[EXERCISE DATA — start]

(** A key that is dead stays dead whatever calls follow. *)
Lemma run_dead cs x k :
  client_ok x -> dead (slots_of x) (free_of x) k -> dead (slots_of (run cs x)) (free_of (run cs x)) k.
Proof.
  revert x; induction cs as [|c cs IH]; intros x Hx Hk; simpl; [done|].
  apply IH; [by apply exec_ok|].
  eapply tstep_dead; [by apply client_table|by apply exec_step|done].
Qed.
End client.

[EXERCISE DATA — finish]

▶ [WORK TO COMPLETE]: Answer with a single number, the count of lines above that contain "apply".

▶ [EXERCISE OUTPUT]: 2